=== Given records ===

Lemma controller_new_done a h : patient fuel (h_constants h) -> idle h ->
  0 <= k_scratchpads (h_constants h) <= 512 -> 0 <= k_slots (h_constants h) ->
  has_room a (START_ROOM (k_scratchpads (h_constants h))) -> few a (5 + k_scratchpads (h_constants h)) ->
  exists c, controller_new fuel manager callbacks a h = Ret c /\ no_devices c /\
    port_configure_state c = port_state_new /\ number_of_ports c = k_ports (h_constants h) /\
    h_constants (x_hw (c_x c)) = h_constants h /\ h_halted (x_hw (c_x c)) = true /\
    host_controller_reset (r_usbcmd (h_regs (x_hw (c_x c)))) = false /\
    registers_programmed c /\ scratchpads_given c /\
    h_resets (x_hw (c_x c)) = h_resets h ++ [h_legacy (x_hw (c_x c))] /\
    (k_legacy (h_constants h) = true -> os_owned (h_legacy h) = false ->
       h_legacy (x_hw (c_x c)) = mkUsblegsup false true).
Proof.
  intros Hpat Hidle Hn Hslots Hroom Hfew. unfold controller_new, START_ROOM in *.
  destruct (take_ownership_done fuel h Hpat) as (t & l & -> & Hleg). cbn [mbind outcome_bind].
  destruct (clear_interrupts_done h t l Hidle) as (t1 & r1 & Hrun1 & Hidle1). rewrite Hrun1.
  destruct (reset_controller_done fuel
    (mkHost (h_constants h) (h_sim h) r1 true l (h_arrays h) (h_tables h) (h_resets h) t1) Hpat Hidle1)
    as (t2 & ->). cbn [mbind outcome_bind h_constants h_sim h_arrays h_tables h_resets h_legacy].
  match goal with |- context [event_ring_new a EVENT_RING_BUF_SIZE ?i0] =>
    destruct (event_ring_new_room a i0) as
      (events & i & slots & a1 & p & q & Hev & Hbuf & Hal & _ & Herdp & Hsz & Hq & Hdivq & Hpq & Hseg & Hlen32 & _ & Ht1) end;
    [eapply room_less; [exact Hroom|unfold COMMAND_ROOM, CONTEXT_ROOM; lia]|unfold few in *; lia|].
  rewrite Hev. cbn [mbind outcome_bind].
  set (n := k_scratchpads (h_constants h)) in *.
  assert (has_room a1 (COMMAND_ROOM + CONTEXT_ROOM n)) as Hroom1 by (by eapply room_after).
  assert (few a1 (1 + (2 + n))) as Hfew1 by (eapply few_after; [exact Ht1|]; unfold few in *; lia).
  destruct (command_ring_new_room a1) as (commands & a2 & Hcmd & Halc & _ & Hcyc & Ht2);
    [eapply room_less; [exact Hroom1|unfold CONTEXT_ROOM; lia]|unfold few in *; lia|].
  rewrite Hcmd. cbn [mbind outcome_bind]. unfold register_command_ring.
  cbn [read_crcr write_crcr host_registers]. unfold aligned_64.
  rewrite (proj2 (Z.eqb_eq (cr_base commands mod 64) 0)) by (by apply Z.mod_divide).
  cbn [assert mbind outcome_bind].
  match goal with |- context [configure_device_context fuel ?x] =>
    destruct (configure_device_context_room fuel x n) as (dm & arrays & a3 & Hctx & Hald & Hinfos & Hlen & Hscratch) end;
    [destruct Hpat; lia|done|done|done|by eapply room_after|by eapply few_after|].
  rewrite Hctx. cbn [mbind outcome_bind]. eexists. split; [reflexivity|].
  split; [by eapply no_devices_new|]. do 5 (split; [done|]). split; [|split_and!; [exact Hscratch|done|exact Hleg]].
  unfold registers_programmed. cbn. rewrite Hbuf, Hq. split_and!; try done.
  { exists (event_ring_segment_table events). by rewrite lookup_insert_eq. }
  rewrite Hlen. unfold MAX_SLOTS. cbn in *. lia.
Qed.

Lemma controller_run_done c : let h := x_hw (c_x c) in
  patient fuel (h_constants h) -> host_controller_reset (r_usbcmd (h_regs h)) = false ->
  exists t, controller_run (HW := HostHw) (C := C) fuel c =
    Ret (set_x c (set_hw (c_x c) (with_timers t (with_halted false
      (with_regs (set_usbcmd (set_run_stop (r_usbcmd (h_regs h))) (h_regs h)) h))))).
Proof.
  intros h (_ & _ & Hk & _) Hhcr. unfold controller_run, update_usbcmd. fold h.
  cbn [read_usbcmd write_usbcmd host_registers]. unfold host_read_usbcmd. rewrite Hhcr. unfold host_write_usbcmd.
  cbn [host_controller_reset set_run_stop]. rewrite Hhcr.
  match goal with |- context [wait_while_busy fuel _ _ ?h1] =>
    destruct (wait_running fuel h1) as (s & t & Hrun); [done|exact Hk|] end.
  cbn [read_usbsts host_registers] in Hrun |- *. rewrite Hrun. cbn [mbind outcome_bind].
  exists t. by destruct h.
Qed.

(** The driver does not stop a controller that runs: it refuses it. *)
Lemma running_controller_panics a h : patient fuel (h_constants h) -> h_halted h = false ->
  run_stop (r_usbcmd (h_regs h)) = true -> host_controller_reset (r_usbcmd (h_regs h)) = false ->
  controller_new fuel manager callbacks a h = Panic.
Proof.
  intros Hpat Hh Hrs Hhcr. unfold controller_new.
  destruct (take_ownership_done fuel h Hpat) as (t & l & -> & _). cbn [mbind outcome_bind].
  unfold update_usbcmd. cbn [read_usbcmd write_usbcmd host_registers]. unfold host_read_usbcmd.
  cbn [h_regs with_timers with_legacy]. rewrite Hhcr. unfold host_write_usbcmd, reset_controller.
  cbn [host_controller_reset clear_interrupts run_stop]. rewrite Hhcr, Hrs.
  cbn [read_usbsts host_registers]. unfold host_read_usbsts. cbn. by rewrite Hh, andb_false_r.
Qed.

(** C10: the driver starts the controller.  For a halted controller with at most 512 scratchpad buffers
    (with more the array of their pages is too long for its boundary, and [new] panics), fuel for its
    latencies, whatever they are, and a heap with room for the rings, the contexts and the buffers
    ([START_ROOM]): [new] takes it over from a firmware that can have it and then resets it, exactly once, and
    leaves it halted with its registers holding the command ring, the event ring (the address of a
    table of one segment, which is the ring, and the place of the first event), the contexts, the
    scratchpad buffers and the interrupts that the driver has; [run] then returns with the controller
    running, without another reset and with the registers programmed as before; no port has a device
    and nobody has the turn. *)
Theorem driver_starts_controller a h : patient fuel (h_constants h) -> idle h ->
  0 <= k_scratchpads (h_constants h) <= 512 -> 0 <= k_slots (h_constants h) ->
  has_room a (START_ROOM (k_scratchpads (h_constants h))) -> few a (5 + k_scratchpads (h_constants h)) ->
  exists c c', controller_new fuel manager callbacks a h = Ret c /\ controller_run fuel c = Ret c' /\
    h_halted (x_hw (c_x c)) = true /\ registers_programmed c /\ scratchpads_given c /\
    h_resets (x_hw (c_x c)) = h_resets h ++ [h_legacy (x_hw (c_x c))] /\
    h_resets (x_hw (c_x c')) = h_resets (x_hw (c_x c)) /\
    (k_legacy (h_constants h) = true -> os_owned (h_legacy h) = false ->
       h_legacy (x_hw (c_x c)) = mkUsblegsup false true) /\
    h_halted (x_hw (c_x c')) = false /\ run_stop (r_usbcmd (h_regs (x_hw (c_x c')))) = true /\
    registers_programmed c' /\ scratchpads_given c' /\
    no_devices c' /\ port_configure_state c' = port_state_new /\ number_of_ports c' = k_ports (h_constants h).
Proof.
  intros Hpat Hidle Hn Hslots Hroom Hfew.
  destruct (controller_new_done a h Hpat Hidle Hn Hslots Hroom Hfew) as
    (c & Hnew & Hno & Hports & Hnum & Hk & Hhalt & Hhcr & Hregs & Hscratch & Hresets & Hleg).
  destruct (controller_run_done c) as (t & Hrun); [by rewrite Hk|done|].
  exists c. eexists. split; [exact Hnew|]. split; [exact Hrun|]. by split_and!.
Qed.

End start.

(** * Witness *)

Module HostExamples.

(** Four ports, eight slots, two scratchpad buffers, owned by the firmware. *)
Definition constants : Constants := mkConstants 4 8 2 true 3 5 2 4.

Definition host : HostHw :=
  mkHost constants (mkSim XhciPorts.hub (mkInterrupter 0 (0 : Erdp) 0) ∅ ∅ 0x8000000 0 ∅ 0 0 1 0)
    (initial_regs no_command) true (mkUsblegsup true false) ∅ ∅ []
    (mkTimers 0 0 0 0).

(** The controller behind the PCI bus. *)
Definition config_space (a : Z) : Z :=
  if decide (a = Pci.config_address 0 0 0 0) then 0x12378086
  else if decide (a = Pci.config_address 0 0 0 0x08) then 0x06000000
  else if decide (a = Pci.config_address 0 0 0 0x0c) then 0
  else if decide (a = Pci.config_address 0 3 0 0) then 0x000d1b36
  else if decide (a = Pci.config_address 0 3 0 0x08) then 0x0c033000
  else if decide (a = Pci.config_address 0 3 0 0x0c) then 0
  else if decide (a = Pci.config_address 0 3 0 0x10) then 0xfe800004
  else if decide (a = Pci.config_address 0 3 0 0x14) then 8
  else if decide (a = Pci.config_address 0 3 0 0x34) then 0x60
  else if decide (a = Pci.config_address 0 3 0 0x60) then 0x00800005
  else 0xffffffff.

Definition io : Pci.Io := Pci.mkIo 0 config_space (fun c a v => fun b => if decide (b = a) then v else c b).

(** Its registers are where the base address register says. *)
Definition registers_new (base : Z) (mapper : MemoryMapper) : outcome HostHw :=
  '(p, _) ← mapper_map mapper base 0x4000; _ ← assert (p =? 0x8fe800000); Ret host.

(** From the scan of the bus to the ports: the controller runs, the first port that has a device
    has the turn. *)
Example init_runs :
  match init_xhci_controller (HW := HostHw) 100 registers_new 0 manager_new (tt : unit) heap io with
  | Ret (c, io) => Some (h_halted (x_hw (c_x c)), addressing_port_index (port_configure_state c),
                         Pci.conf io (Pci.config_address 0 3 0 0x64), Pci.conf io (Pci.config_address 0 3 0 0x6c))
  | _ => None
  end = Some (false, Some 0, 0xfee00000, 0xc040).
Proof. vm_compute. reflexivity. Qed.

End HostExamples.

Lemma driver_starts_controller_witness :
  exists c c', controller_new 10 manager_new (tt : unit) heap HostExamples.host = Ret c /\
    controller_run 10 c = Ret c' /\ h_halted (x_hw (c_x c')) = false /\
    h_legacy (x_hw (c_x c)) = mkUsblegsup false true /\
    h_resets (x_hw (c_x c')) = [mkUsblegsup false true] /\ erstsz (interrupter (x_hw (c_x c))) = 1.
Proof.
  destruct (driver_starts_controller 10 manager_new (tt : unit) heap HostExamples.host) as
    (c & c' & Hnew & Hrun & _ & Hregs & _ & Hr & Hr' & Hleg & Hhalt & _).
  - split_and!; simpl; lia.
  - split_and!; reflexivity.
  - simpl; lia.
  - simpl; lia.
  - unfold has_room. vm_compute. split_and!; reflexivity.
  - vm_compute. reflexivity.
  - exists c, c'. split; [exact Hnew|]. split; [exact Hrun|]. split; [exact Hhalt|].
    specialize (Hleg eq_refl eq_refl). split; [exact Hleg|]. split; [rewrite Hr', Hr, Hleg; reflexivity|].
    exact (proj1 (proj2 (proj2 (proj2 (proj2 Hregs))))).
Defined.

===

■ Task statement ■
Pull each line containing "Hscratch" from the records.

■ Output of the task ■
    destruct (configure_device_context_room fuel x n) as (dm & arrays & a3 & Hctx & Hald & Hinfos & Hlen & Hscratch) end;
  split; [by eapply no_devices_new|]. do 5 (split; [done|]). split; [|split_and!; [exact Hscratch|done|exact Hleg]].
    (c & Hnew & Hno & Hports & Hnum & Hk & Hhalt & Hhcr & Hregs & Hscratch & Hresets & Hleg).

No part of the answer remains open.